Un fossile oublié pendant 150 ans : découverte de Macropoma gombessae

La découverte d’une nouvelle espèce de célacante

Un fossile qui a reposé 150 ans dans un musée britannique a permis d’identifier une nouvelle espèce de célacante, respectivement qualifiée d’“eslabón perdu” dans l’évolution des poissons fossiles vivants. Ce constat, révélé par le journal Papers in Palaeontology, comble un fossé de 50 millions d’années dans le registre évolutif de cette famille.

Identification de Macropoma gombessae

Le fossile découvert, désigné sous le nom Macropoma gombessae, a été collecté en 1885 et conservé au Musée d’Histoire Naturelle de Londres. Cette espèce est essentielle car elle relie les formes anciennes des célacantes aux espèces modernes, clarifiant ainsi l’évolution des poissons dotés d’ailettes lobées.

Les célacantes, surnommés “fossiles vivants”, ont survécu pendant plus de 400 millions d’années, conservant peu de modifications depuis l’époque des dinosaures. Aujourd’hui, ces poissons se trouvent uniquement dans les eaux profondes d’Afrique et du sud-est asiatique. Leur importance réside dans leur rôle dans la transition évolutive vers les premiers vertébrés terrestres.

Recherche et identification

La découverte de Macropoma gombessae est due à Jack L. Norton, un paléontologue de l’Université de Portsmouth et de l’Université de Zurich. Il a retrouvé ce spécimen tout en examinant les collections historiques du musée londonien. Ce fossile avait été conservé sans une étude approfondie depuis la fin du XIXe siècle.

“Il est incroyablement excitant qu’un spécimen si important ait été sous nos yeux pendant plus d’un siècle,” a déclaré Norton.

Valeur des collections muséales

La recherche collaborative, impliquant des spécialistes comme Samuel Cooper et Emma Bernard, a permis de confirmer des caractéristiques anatomiques inédites du fossile. Bernard souligne que cette découverte montre toute l’importance scientifique des collections de musées.
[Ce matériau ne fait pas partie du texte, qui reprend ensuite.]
(** * reddit-text-analysis: the resumable, rate-limited retrieval engine

    A shallow embedding of [src/pushshift_api.py], of the copy of the
    [Pushshift] class in [src/reddit_utils.py] together with the record
    flattening functions of that file, of the driver
    [src/archive_subreddit.py], and of the excerpt function and the
    flattening loop of [src/experiment_1.py].

    Conventions.
    - Python values that travel through JSON are terms of [json]; a Python
      [dict] is an association list in insertion order, a [float] is a
      rational number.
    - A Python exception is a term of [exn]; fallible code returns
      [result].  The message string of an exception is not modelled, its
      payload attributes are.
    - The monotonic clock ([time.perf_counter]) is a rational number of
      seconds held in the [World]; time that passes outside the control of
      the program (scheduling, network latency, work of the consumer) is
      drawn from the oracle [jitter] at every clock reading.
    - A generator is a [frame] that is resumed by a step function. *)

From Stdlib Require Import ZArith QArith Qminmax Lqa Lia String Ascii List DecimalString.
From Stdlib Require DecimalPos.
From stdpp Require Import base list strings gmap.

Set Warnings "-register-all".
Open Scope Z_scope.
Open Scope string_scope.

(** ** Python values *)

Inductive json : Type :=
| JNull
| JBool (b : bool)
| JNum (n : Z)
| JFloat (q : Q)
| JStr (s : string)
| JArr (xs : list json)
| JObj (kvs : list (string * json)).

Inductive exn : Type :=
| PushshiftHTTPError (status_code : Z)
| PushshiftJSONError (response_text : string)
| PushshiftKeyError (response_json : json)
| NotImplementedError
| TypeError
| KeyError (key : string)
| IndexError
| AttributeError
| FileNotFoundError (path : string)
| TransportError (name : string)
| PrawError (name : string).

Inductive result (A : Type) : Type :=
| Ok (a : A)
| Raise (e : exn).
Arguments Ok {A} a.
Arguments Raise {A} e.

#[global] Instance result_ret : MRet result := fun A a => Ok a.

#[global] Instance result_bind : MBind result := fun A B k r =>
  match r with
  | Ok a => k a
  | Raise e => Raise e
  end.

(** [d[k]] on an insertion-ordered dict. *)
Fixpoint dict_get (k : string) (kvs : list (string * json)) : option json :=
  match kvs with
  | [] => None
  | (k', v) :: rest => if String.eqb k k' then Some v else dict_get k rest
  end.

Definition dict_keys (kvs : list (string * json)) : list string := map fst kvs.

(** [o[k]] for a string key [k]: only a dict can be subscripted by a
    string; a missing key is a [KeyError], every other value a [TypeError]. *)
Definition getitem (o : json) (k : string) : result json :=
  match o with
  | JObj kvs =>
      match dict_get k kvs with
      | Some v => Ok v
      | None => Raise (KeyError k)
      end
  | _ => Raise TypeError
  end.

(** Truth value of a Python object, as tested by [not items]. *)
Definition truthy (v : json) : bool :=
  match v with
  | JNull => false
  | JBool b => b
  | JNum n => negb (n =? 0)%Z
  | JFloat q => negb (Qeq_bool q 0)
  | JStr s => negb (String.eqb s "")
  | JArr xs => match xs with [] => false | _ => true end
  | JObj kvs => match kvs with [] => false | _ => true end
  end.

(** [str(n)] for an [int], as an f-string renders it. *)
Definition str_int (n : Z) : string := NilZero.string_of_int (Z.to_int n).

(** [str(len(xs))]. *)
Definition str_len {A : Type} (xs : list A) : string := str_int (Z.of_nat (length xs)).

(** ** The world a [Pushshift] session talks to *)

Record request : Type := mkRequest {
  path : string;
  params : list (string * json)
}.

(** What [Response] offers to the code: the status, the raw text and the
    outcome of [Response.json()] ([None] when the text is not JSON). *)
Record response : Type := mkResponse {
  status_code : Z;
  text : string;
  parsed : option json
}.

(** What a [get] comes to: a response, or an exception of the transport
    that is not an [HTTPError], named by its class (a connection failure;
    retries that are used up). *)
Inductive get_result : Type :=
| GetRaises (name : string)
| GetReturns (r : response).

Record World : Type := mkWorld {
  clock : Q;
  jitter : list Q;
  sleeps : list Q;
  served : list request;
  endpoint : nat -> request -> get_result
}.
(** X13.  If the base class builds an entity's identity as a fixed prefix
    followed by the description's key, then, where the table gives
    [n >= 0] keys, no two entities the setup hands over have the same
    identity. *)
Theorem X13_setup_identities_distinct
    (KEYS_PER_MODEL : LaMarzoccoModel -> option Z)
    (base_unique_id : LaMarzoccoUpdateCoordinator -> string -> string)
    (c : LaMarzoccoUpdateCoordinator) (prefix : string) (n : Z) :
  (forall k, base_unique_id c k = prefix +:+ k) ->
  KEYS_PER_MODEL (model_name (lm c)) = Some n ->
  0 <= n ->
  exists entities,
    async_setup_entry KEYS_PER_MODEL base_unique_id c = Returned entities
    /\ NoDup (map entity_unique_id entities).
Proof.
  intros Hf Hn Hpos.
  exact (setup_ids KEYS_PER_MODEL base_unique_id c prefix Hf n Hn Hpos).
Qed.

Lemma X13_setup_identities_distinct_witness :
  exists entities,
    async_setup_entry (fun _ => Some 4) (fun _ k => "LM012345_" +:+ k)
      {| lm := stub_client GS3_AV ∅ |} = Returned entities
    /\ NoDup (map entity_unique_id entities).
Proof.
  apply (X13_setup_identities_distinct (fun _ => Some 4)
           (fun _ k => "LM012345_" +:+ k) {| lm := stub_client GS3_AV ∅ |}
           "LM012345_" 4).
  - reflexivity.
  - reflexivity.
  - lia.
Defined.

(** ** The result of the client call *)

(** X14.  The wrappers drop the boolean the client returns.  On a client
    that never raises, whatever it returns, setting a value on an entity
    of either table either fails before the call, leaving the world
    untouched, or returns normally and writes the state after the one
    call: a [False] from the client is never turned into an error. *)
Theorem X14_false_from_client_is_dropped (e : NumberEntity) (v : pyval)
    (w : World) :
  described_in_tables e ->
  (forall call st, exists b st',
     sdk (lm (coordinator w)) call st = (Returned b, st')) ->
  (exists x, entity_async_set_native_value e v w = (Raised x, w))
  \/ (exists call,
        fst (entity_async_set_native_value e v w) = Returned tt
        /\ events (snd (entity_async_set_native_value e v w))
           = events w ++ [SdkCalled call;
                          StateWritten (entity_unique_id e)]).
Proof.
  intros Ht Hsdk. rewrite entity_async_set_native_value_unfold. unfold bind.
  destruct (single_call_entity e v Ht w) as [(x & E)|(call & E)]; rewrite E.
  - left. now exists x.
  - right. exists call. unfold await_sdk.
    destruct (Hsdk call (current_status (lm (coordinator w))))
      as (b & st' & Hc).
    rewrite Hc. simpl. split; [reflexivity|]. now rewrite <- app_assoc.
Qed.

Lemma X14_false_from_client_is_dropped_witness :
  (exists x,
     entity_async_set_native_value
       (coffee_temp_entity {| lm := refusing_client |}) (VFloat 93.5)
       (start refusing_client)
     = (Raised x, start refusing_client))
  \/ (exists call,
        fst (entity_async_set_native_value
               (coffee_temp_entity {| lm := refusing_client |})
               (VFloat 93.5) (start refusing_client)) = Returned tt
        /\ events (snd (entity_async_set_native_value
                          (coffee_temp_entity {| lm := refusing_client |})
                          (VFloat 93.5) (start refusing_client)))
           = events (start refusing_client)
             ++ [SdkCalled call;
                 StateWritten
                   (entity_unique_id
                      (coffee_temp_entity {| lm := refusing_client |}))]).
Proof.
  apply (X14_false_from_client_is_dropped
           (coffee_temp_entity {| lm := refusing_client |}) (VFloat 93.5)
           (start refusing_client)).
  - simpl. apply elem_of_cons. now left.
  - intros call st. exists false, st. reflexivity.
Defined.
Inductive request : Type :=
| Lookup (fullName options : value)
| FactoryFor (fullName options : value).

Definition perform (this : loc) (r : request) : prog value :=
  match r with
  | Lookup fullName options => ContainerProxyMixin.lookup this fullName options
  | FactoryFor fullName options => ContainerProxyMixin.factoryFor this fullName options
  end.

(** The results of a list of requests made one after the other. *)
Fixpoint serve (this : loc) (rs : list request) (w : state) : list (completion value) :=
  match rs with
  | [] => []
  | r :: rs' =>
      let o := exec Container.env (perform this r) w in
      result o :: serve this rs' (final o)
  end.

(** The owner [this] holds container [c], whose private state is [k]. *)
Definition wired (w : state) (this c : loc) (k : container) : Prop :=
  read_field w this "__container__" = VRef c /\ Container.container_at w c = Some k.

End Owner.

(** ** Concrete worlds *)

Module Scenario.

(** A registry with [api:twitter] registered as a singleton, a container on
    it, and an owner wired to the container. *)
Definition registry_loc : loc := 1%positive.
Definition Twitter : loc := 2%positive.
Definition container_loc : loc := 3%positive.
Definition owner : loc := 4%positive.
Definition fresh_options : loc := 5%positive.
Definition singleton_options : loc := 6%positive.

Definition boot : registry :=
  MkRegistry {["api:twitter" := Registration (VRef Twitter) true true]} ∅.

Definition w0 : state :=
  World
    (<[registry_loc := Object ∅ (Some (HRegistry boot))]>
     (<[Twitter := Object ∅ (Some (HFactory (Some true)))]>
      (<[container_loc :=
           Object ∅ (Some (HContainer (MkContainer registry_loc (VRef owner) ∅ false true)))]>
       (<[owner := Object {["__container__" := VRef container_loc]} None]>
        (<[fresh_options := Object {["singleton" := VBool false]} None]>
         (<[singleton_options := Object {["singleton" := VBool true]} None]> ∅))))))
    [].

(** The same world, with a lenient container (not-found is an empty result). *)
Definition w_lenient : state :=
  Container.set_slot w0 container_loc
    (HContainer (MkContainer registry_loc (VRef owner) ∅ false false)).

(** An owner that never received a container. *)
Definition bare : state := World (<[owner := Object ∅ None]> ∅) [].

(** A container whose methods answer with their second argument. *)
Definition echo (c : call) (w : state) : completion value * state :=
  match c with
  | CallMethod _ _ args => (Normal (arg 1 args), w)
  | _ => (Normal VUndefined, w)
  end.

End Scenario.

(** ** Collaborators that fail *)

Module Faults.

(** A super chain that throws; every other call is answered as by
    [Scenario.echo]. *)
Definition failing_super (c : call) (w : state) : completion value * state :=
  match c with
  | CallSuper _ _ _ => (Abrupt (Thrown (VStr "teardown failed")), w)
  | _ => Scenario.echo c w
  end.

(** A run loop that throws; every other call is answered as by
    [Scenario.echo]. *)
Definition failing_run (c : call) (w : state) : completion value * state :=
  match c with
  | CallRun _ => (Abrupt (Thrown (VStr "no run loop")), w)
  | _ => Scenario.echo c w
  end.

End Faults.

(** * Properties of the mixin, for any container, super chain and run loop *)

Section MixinFacts.
Context {H X : Type}.
Variable env : call -> world H X -> completion value * world H X.

Import ContainerProxyMixin.

Lemma exec_lookup this fullName options (w : world H X) :
  exec env (lookup this fullName options) w
  = container_call env this "lookup" [fullName; options] w.
Proof.
  unfold lookup, container_call. simpl.
  destruct (read_field w this "__container__"); simpl; try reflexivity.
  destruct (env _ w) as [[v|e] w']; reflexivity.
Qed.

Lemma exec_ownerInjection this (w : world H X) :
  exec env (ownerInjection this) w = container_call env this "ownerInjection" [] w.
Proof.
  unfold ownerInjection, container_call. simpl.
  destruct (read_field w this "__container__"); simpl; try reflexivity.
  destruct (env _ w) as [[v|e] w']; reflexivity.
Qed.

Lemma exec_factoryFor_given this fullName options (w : world H X) :
  options <> VUndefined ->
  exec env (factoryFor this fullName options) w
  = container_call env this "factoryFor" [fullName; options] w.
Proof.
  intros Hopt. unfold factoryFor, container_call.
  destruct options; try congruence; simpl;
    (destruct (read_field w this "__container__"); simpl; try reflexivity;
     destruct (env _ w) as [[v|e] w']; reflexivity).
Qed.

Lemma exec_factoryFor_omitted this fullName (w : world H X) :
  exec env (factoryFor this fullName VUndefined) w
  = container_call env this "factoryFor" [fullName; VRef (new_loc w)] (alloc w).
Proof.
  unfold factoryFor, container_call. simpl.
  destruct (read_field (alloc w) this "__container__"); simpl; try reflexivity.
  destruct (env _ (alloc w)) as [[v|e] w']; reflexivity.
Qed.

Lemma new_loc_fresh (w : world H X) : heap w !! new_loc w = None.
Proof. apply not_elem_of_dom. unfold new_loc. apply is_fresh. Qed.

Lemma read_field_alloc (w : world H X) o f :
  read_field (alloc w) o f = read_field w o f.
Proof.
  unfold read_field, alloc. simpl.
  destruct (decide (o = new_loc w)) as [->|Hne].
  - rewrite lookup_insert_eq, new_loc_fresh. simpl. rewrite lookup_empty. reflexivity.
  - rewrite lookup_insert_ne by congruence. reflexivity.
Qed.

(** What a whole [willDestroy] call does, by the way its super chain ends. *)
Lemma exec_willDestroy this args (w : world H X) :
  exec env (willDestroy this args) w =
  match env (CallSuper this "willDestroy" args) w with
  | (Abrupt e, w1) => Outcome (Abrupt e) w1 [CallSuper this "willDestroy" args]
  | (Normal _, w1) =>
      let c := read_field w1 this "__container__" in
      if to_boolean c then
        match env (CallRun [c; VStr "destroy"]) w1 with
        | (Normal _, w2) =>
            Outcome (Normal VUndefined) w2
                    [CallSuper this "willDestroy" args; CallRun [c; VStr "destroy"]]
        | (Abrupt e, w2) =>
            Outcome (Abrupt e) w2
                    [CallSuper this "willDestroy" args; CallRun [c; VStr "destroy"]]
        end
      else Outcome (Normal VUndefined) w1 [CallSuper this "willDestroy" args]
  end.
Proof.
  unfold willDestroy. simpl.
  destruct (env (CallSuper this "willDestroy" args) w) as [[u|e] w1]; [|reflexivity].
  simpl. destruct (to_boolean (read_field w1 this "__container__")); simpl; [|reflexivity].
  destruct (env _ w1) as [[v|e] w2]; reflexivity.
Qed.

(** C1 (as amended): [lookup] and [ownerInjection] are exactly the
    corresponding call on [__container__]: same arguments, same world, same
    result, one outgoing call.  [factoryFor] is too whenever [options] is not
    [undefined]; with [options] undefined or omitted the container is called
    with a reference to a newly created empty object [{}] in its place. *)
Theorem proxy_forwards_to_container this fullName options (w : world H X) :
  exec env (lookup this fullName options) w
  = container_call env this "lookup" [fullName; options] w
  /\ exec env (ownerInjection this) w
     = container_call env this "ownerInjection" [] w
  /\ match options with
     | VUndefined =>
         exec env (factoryFor this fullName options) w
         = container_call env this "factoryFor" [fullName; VRef (new_loc w)] (alloc w)
     | _ =>
         exec env (factoryFor this fullName options) w
         = container_call env this "factoryFor" [fullName; options] w
     end
  /\ heap w !! new_loc w = None
  /\ heap (alloc w) !! new_loc w = Some (Object ∅ None).
Proof.
  split; [apply exec_lookup|]. split; [apply exec_ownerInjection|]. split.
  - destruct options;
      first [apply exec_factoryFor_omitted | apply exec_factoryFor_given; discriminate].
  - split; [apply new_loc_fresh | apply lookup_insert_eq].
Qed.

(** C5: when [factoryFor] is called without options on an owner that has a
    container, the container's [factoryFor] receives as options a reference
    to an object that did not exist before the call and is the empty object
    [{}] when the container is entered. *)
Theorem factoryFor_omitted_options_passes_empty_object this fullName c (w : world H X) :
  read_field w this "__container__" = VRef c ->
  heap w !! new_loc w = None
  /\ heap (alloc w) !! new_loc w = Some (Object ∅ None)
  /\ exec env (factoryFor this fullName VUndefined) w
     = (let '(r, w') := env (CallMethod c "factoryFor" [fullName; VRef (new_loc w)]) (alloc w) in
        Outcome r w' [CallMethod c "factoryFor" [fullName; VRef (new_loc w)]]).
Proof.
  intros Hc. split; [apply new_loc_fresh|]. split.
  - unfold alloc. simpl. apply lookup_insert_eq.
  - rewrite exec_factoryFor_omitted. unfold container_call.
    rewrite read_field_alloc, Hc. reflexivity.
Qed.

(** C2: when the super chain of [willDestroy] has returned, the call issues
    exactly one [run(container, 'destroy')] request if [__container__] holds
    a container (is truthy), and none if it does not. *)
Theorem willDestroy_schedules_destroy_once this args u (w w1 : world H X) :
  env (CallSuper this "willDestroy" args) w = (Normal u, w1) ->
  scheduled (issued (exec env (willDestroy this args) w))
  = if to_boolean (read_field w1 this "__container__")
    then [CallRun [read_field w1 this "__container__"; VStr "destroy"]]
    else [].
Proof.
  intros Hsuper. rewrite exec_willDestroy, Hsuper. simpl.
  destruct (to_boolean (read_field w1 this "__container__")); [|reflexivity].
  destruct (env _ w1) as [[v|e] w2]; reflexivity.
Qed.
(** ** The reader: lemmas *)

Lemma copy_word_bytes_spec (n : nat) (word src_word_offset : Z) (c : ascii)
    (dest : list ascii) :
  ∃ added,
    (copy_word_bytes n word src_word_offset c dest).2 = dest ++ added
    ∧ Forall (λ c, c ≠ zero) added
    ∧ (length added ≤ n)%nat
    ∧ (added ≠ [] → Z.of_nat (length (dest ++ added)) ≤ PATH_MAX - 1)
    ∧ ((copy_word_bytes n word src_word_offset c dest).1 ≠ zero
       → length added = n).
Proof.
  revert src_word_offset c dest. induction n as [|n IH]; intros off c dest; simpl.
  { exists []. rewrite app_nil_r. repeat split; auto; done. }
  set (c' := if PATH_MAX - 1 <=? Z.of_nat (length dest) then zero
             else word_byte word off).
  destruct (Ascii.eqb c' zero) eqn:E.
  - apply Ascii.eqb_eq in E. exists []. rewrite app_nil_r. simpl.
    repeat split; auto; try done; lia.
  - apply ascii_eqb_false in E.
    destruct (IH (off + 1) c' (dest ++ [c'])) as (added & Hd & Hnz & Hlen & Hcap & Hc).
    exists (c' :: added). rewrite Hd, <- app_assoc. simpl.
    repeat split; auto.
    + lia.
    + intros _. destruct added as [|a added].
      * rewrite length_app. simpl. subst c'.
        destruct (Z.leb_spec (PATH_MAX - 1) (Z.of_nat (length dest))); [done|lia].
      * specialize (Hcap ltac:(done)). by rewrite <- app_assoc in Hcap.
Qed.

(** The words loop leaves within the fuel that the reader gives it. *)
Lemma copy_words_spec (fuel : nat) (mem : tracee_memory) (src word_number : Z)
    (dest : list ascii) (peeks : list Z) :
  (1 ≤ fuel)%nat →
  PATH_MAX - 1 - Z.of_nat (length dest) < Z.of_nat fuel →
  ∃ added peeks',
    copy_words fuel mem src word_number dest peeks = Some (dest ++ added, peeks')
    ∧ Forall (λ c, c ≠ zero) added
    ∧ (added ≠ [] → Z.of_nat (length (dest ++ added)) ≤ PATH_MAX - 1).
Proof.
  revert word_number dest peeks.
  induction fuel as [|fuel IH]; intros wn dest peeks Hfuel Hlen; [lia|].
  cbn [copy_words].
  destruct (PTRACE_PEEKDATA mem (wrap64 (src + 8 * wn))) as [word|].
  2:{ exists [], (peeks ++ [wrap64 (src + 8 * wn)]). rewrite app_nil_r.
      repeat split; auto; done. }
  destruct (copy_word_bytes_spec 8 word 0 zero dest)
    as (added & Hd & Hnz & Hn & Hcap & Hc).
  destruct (copy_word_bytes 8 word 0 zero dest) as [c dest'] eqn:E.
  simpl in Hd, Hc. subst dest'.
  destruct (Ascii.eqb c zero) eqn:Ec.
  - eauto 6.
  - apply ascii_eqb_false in Ec. specialize (Hc Ec).
    assert (added ≠ []) as Hne by (intros ->; done).
    specialize (Hcap Hne). rewrite length_app in Hcap.
    destruct (IH (wn + 1) (dest ++ added) (peeks ++ [wrap64 (src + 8 * wn)]))
      as (added' & peeks' & Hw & Hnz' & Hcap'); [lia|rewrite length_app; lia|].
    exists (added ++ added'), peeks'. rewrite Hw, <- app_assoc.
    split; [done|]. split; [by apply Forall_app|].
    intros _. destruct added' as [|a added'].
    + rewrite app_nil_r, length_app. lia.
    + rewrite <- app_assoc in Hcap'. by apply Hcap'.
Qed.

(** The reader returns for every memory and every address. *)
Lemma copy_from_tracee_returns (mem : tracee_memory) (src : Z) :
  src ≠ 0 →
  ∃ path peeks,
    pgoptionfiles_copy_from_tracee mem src
    = Some {| stored := path ++ [zero];
              copy_result := Z.of_nat (length path);
              peeked := peeks |}
    ∧ Forall (λ c, c ≠ zero) path
    ∧ (path ≠ [] → Z.of_nat (length path) ≤ PATH_MAX - 1).
Proof.
  intros Hsrc. unfold pgoptionfiles_copy_from_tracee.
  destruct (Z.eqb_spec src 0) as [|_]; [done|].
  destruct (copy_words_spec (S (Z.to_nat PATH_MAX)) mem src 0 [] [])
    as (path & peeks & -> & Hnz & Hcap); [lia|simpl; lia|].
  simpl. eauto.
Qed.

Lemma copy_from_tracee_total (mem : tracee_memory) (src : Z) :
  ∃ cp, pgoptionfiles_copy_from_tracee mem src = Some cp
        ∧ copy_result cp = Z.of_nat (length (c_str (stored cp))).
Proof.
  destruct (Z.eq_dec src 0) as [->|Hsrc].
  - eexists. split; [done|done].
  - destruct (copy_from_tracee_returns mem src Hsrc) as (path & peeks & -> & Hnz & _).
    eexists. split; [done|]. simpl. by rewrite c_str_terminated.
Qed.

(** C8: for a NULL remote address the reader returns 0; it has read
    nothing from the tracee and stored nothing. *)
Theorem copy_from_tracee_null (mem : tracee_memory) :
  pgoptionfiles_copy_from_tracee mem 0
  = Some {| stored := []; copy_result := 0; peeked := [] |}.
Proof. reflexivity. Qed.

(** C9: for a remote address that is not NULL the reader returns, whatever
    the memory of the tracee holds; it has stored [copy_result] bytes that
    are not NUL, followed by one NUL, and [copy_result] is at most
    [PATH_MAX - 1], hence below [PATH_MAX]. *)
Theorem copy_from_tracee_bounded (mem : tracee_memory) (src : Z) :
  0 < PATH_MAX → src ≠ 0 →
  ∃ path peeks,
    pgoptionfiles_copy_from_tracee mem src
    = Some {| stored := path ++ [zero];
              copy_result := Z.of_nat (length path);
              peeked := peeks |}
    ∧ Forall (λ c, c ≠ zero) path
    ∧ c_str (path ++ [zero]) = path
    ∧ Z.of_nat (length path) ≤ PATH_MAX - 1
    ∧ Z.of_nat (length path) < PATH_MAX.
Proof.
  intros Hmax Hsrc.
  destruct (copy_from_tracee_returns mem src Hsrc) as (path & peeks & E & Hnz & Hcap).
  exists path, peeks. split; [done|]. split; [done|].
  split; [by apply c_str_terminated|].
  destruct path as [|a path]; [simpl; lia|].
  specialize (Hcap ltac:(done)). lia.
Qed.

(** ** The monitor loop: what an iteration keeps *)

Lemma resume_and_wait_list (trace_number : Z) (ev : tracee_event)
    (st : tracer_state) :
  file_names_list (state_of (resume_and_wait trace_number ev st))
  = file_names_list st.
Proof. unfold resume_and_wait. by repeat case_match. Qed.

Lemma resume_and_wait_Continue (trace_number : Z) (ev : tracee_event)
    (st st1 : tracer_state) :
  resume_and_wait trace_number ev st = Continue st1 →
  file_names_list st1 = file_names_list st
  ∧ error_list st1 = error_list st
  ∧ retcode st1 = retcode st.
Proof. unfold resume_and_wait. repeat case_match; by intros [= <-]. Qed.

Lemma initial_stop_list (st : tracer_state) :
  file_names_list (state_of (initial_stop st)) = file_names_list st.
Proof. unfold initial_stop. by case_match. Qed.

Lemma initial_stop_Continue (st st1 : tracer_state) :
  initial_stop st = Continue st1 → st1 = st.
Proof. unfold initial_stop. by case_match; intros [= <-]. Qed.

Lemma filter_and_collect_Continue (regs : user_regs_struct) (cp : copied)
    (st st1 : tracer_state) :
  filter_and_collect regs cp st = Continue st1 →
  error_list st1 = error_list st ∧ retcode st1 = retcode st.
Proof. unfold filter_and_collect. repeat case_match; by intros [= <-]. Qed.

Lemma odd_trace_number (trace_number : Z) :
  trace_number mod 2 = 1 →
  (trace_number =? 0) = false ∧ (trace_number mod 2 =? 1) = true.
Proof.
  intros H. split; [|by apply Z.eqb_eq].
  apply Z.eqb_neq. intros ->. done.
Qed.

Lemma tracer_iteration_Continue (trace_number : Z) (ev : tracee_event)
    (st st1 : tracer_state) :
  tracer_iteration trace_number ev st = Some (Continue st1) →
  error_list st1 = error_list st ∧ retcode st1 = retcode st.
Proof.
  unfold tracer_iteration.
  destruct (resume_and_wait trace_number ev st) as [st0|] eqn:E; [|done].
  apply resume_and_wait_Continue in E as (_ & <- & <-).
  destruct (trace_number =? 0).
  { intros [= H]. by apply initial_stop_Continue in H as ->. }
  destruct (trace_number mod 2 =? 1); [|by intros [= <-]].
  unfold syscall_entry.
  destruct (path_argument (registers ev)) as [src|]; [|by intros [= <-]].
  destruct (pgoptionfiles_copy_from_tracee (memory ev) src); [|done].
  intros [= H]. by apply filter_and_collect_Continue in H.
Qed.

(** No iteration runs out of fuel. *)
Lemma tracer_iteration_total (trace_number : Z) (ev : tracee_event)
    (st : tracer_state) :
  is_Some (tracer_iteration trace_number ev st).
Proof.
  unfold tracer_iteration, syscall_entry.
  repeat case_match; try done.
  match goal with
  | H : pgoptionfiles_copy_from_tracee ?m ?a = None |- _ =>
      destruct (copy_from_tracee_total m a) as (? & ? & _); congruence
  end.
Qed.

Lemma tracer_iteration_file_access (trace_number : Z) (ev : tracee_event)
    (st st1 : tracer_state) (cp : copied) :
  file_access_entry trace_number ev st st1 cp →
  tracer_iteration trace_number ev st
  = Some (filter_and_collect (registers ev) cp
            (called (ptrace_PEEKDATA <$> peeked cp)
               (called [ptrace_GETREGS] st1))).
Proof.
  intros (Hwait & Hodd & src & Hsrc & Hcp).
  apply odd_trace_number in Hodd as [H0 H1].
  unfold tracer_iteration, syscall_entry.
  by rewrite Hwait, H0, H1, Hsrc, Hcp.
Qed.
Le fossile fournit désormais des informations essentielles sur les origines évolutives des célacantes. Grâce à Macropoma gombessae, les scientifiques peuvent mieux comprendre l’évolution des célacantes pendant le Crétacé Inférieur, une période comprise entre 113 et 100 millions d’années. Avant cela, aucun fossile clairement identifiable n’existait pour ce laps de temps dans la famille Latimeriidae.

Techniques modernes et perspectives futures

La tomographie numérique a été cruciale pour l’étude de la structure interne du fossile sans l’endommager. Cette technique a permis d’explorer des détails inédits sur le crâne et les os de Macropoma gombessae. Norton a évoqué l’expérience enrichissante de manipuler le spécimen en trois dimensions, tandis que Bernard a mis en avant le potentiel des technologies modernes pour de futures recherches.

Implications scientifiques

Cette découverte souligne l’importance d’appliquer des méthodes contemporaines à des échantillons historiques. Le professeur David Martill de l’Université de Portsmouth mentionne que, bien que les célacantes soient des “fossiles vivants”, des phases clés de leur évolution restaient mystérieuses jusqu’à présent.

La position de Macropoma gombessae dans l’arbre évolutif renforce l’idée qu’il est le proche parent connu des célacantes modernes, confirmant ainsi son rôle d’eslabón perdu entre les formes éteintes et les espèces contemporaines.

Conclusion

Ce cas illustre la richesse des dépôts de musées, qui recèlent encore des pièces clés pouvant transformer notre compréhension de l’histoire évolutive de la vie sur Terre. En examinant ces fossiles avec de nouvelles techniques, les chercheurs continuent d’éclairer des aspects inexplorés de l’évolution des espèces.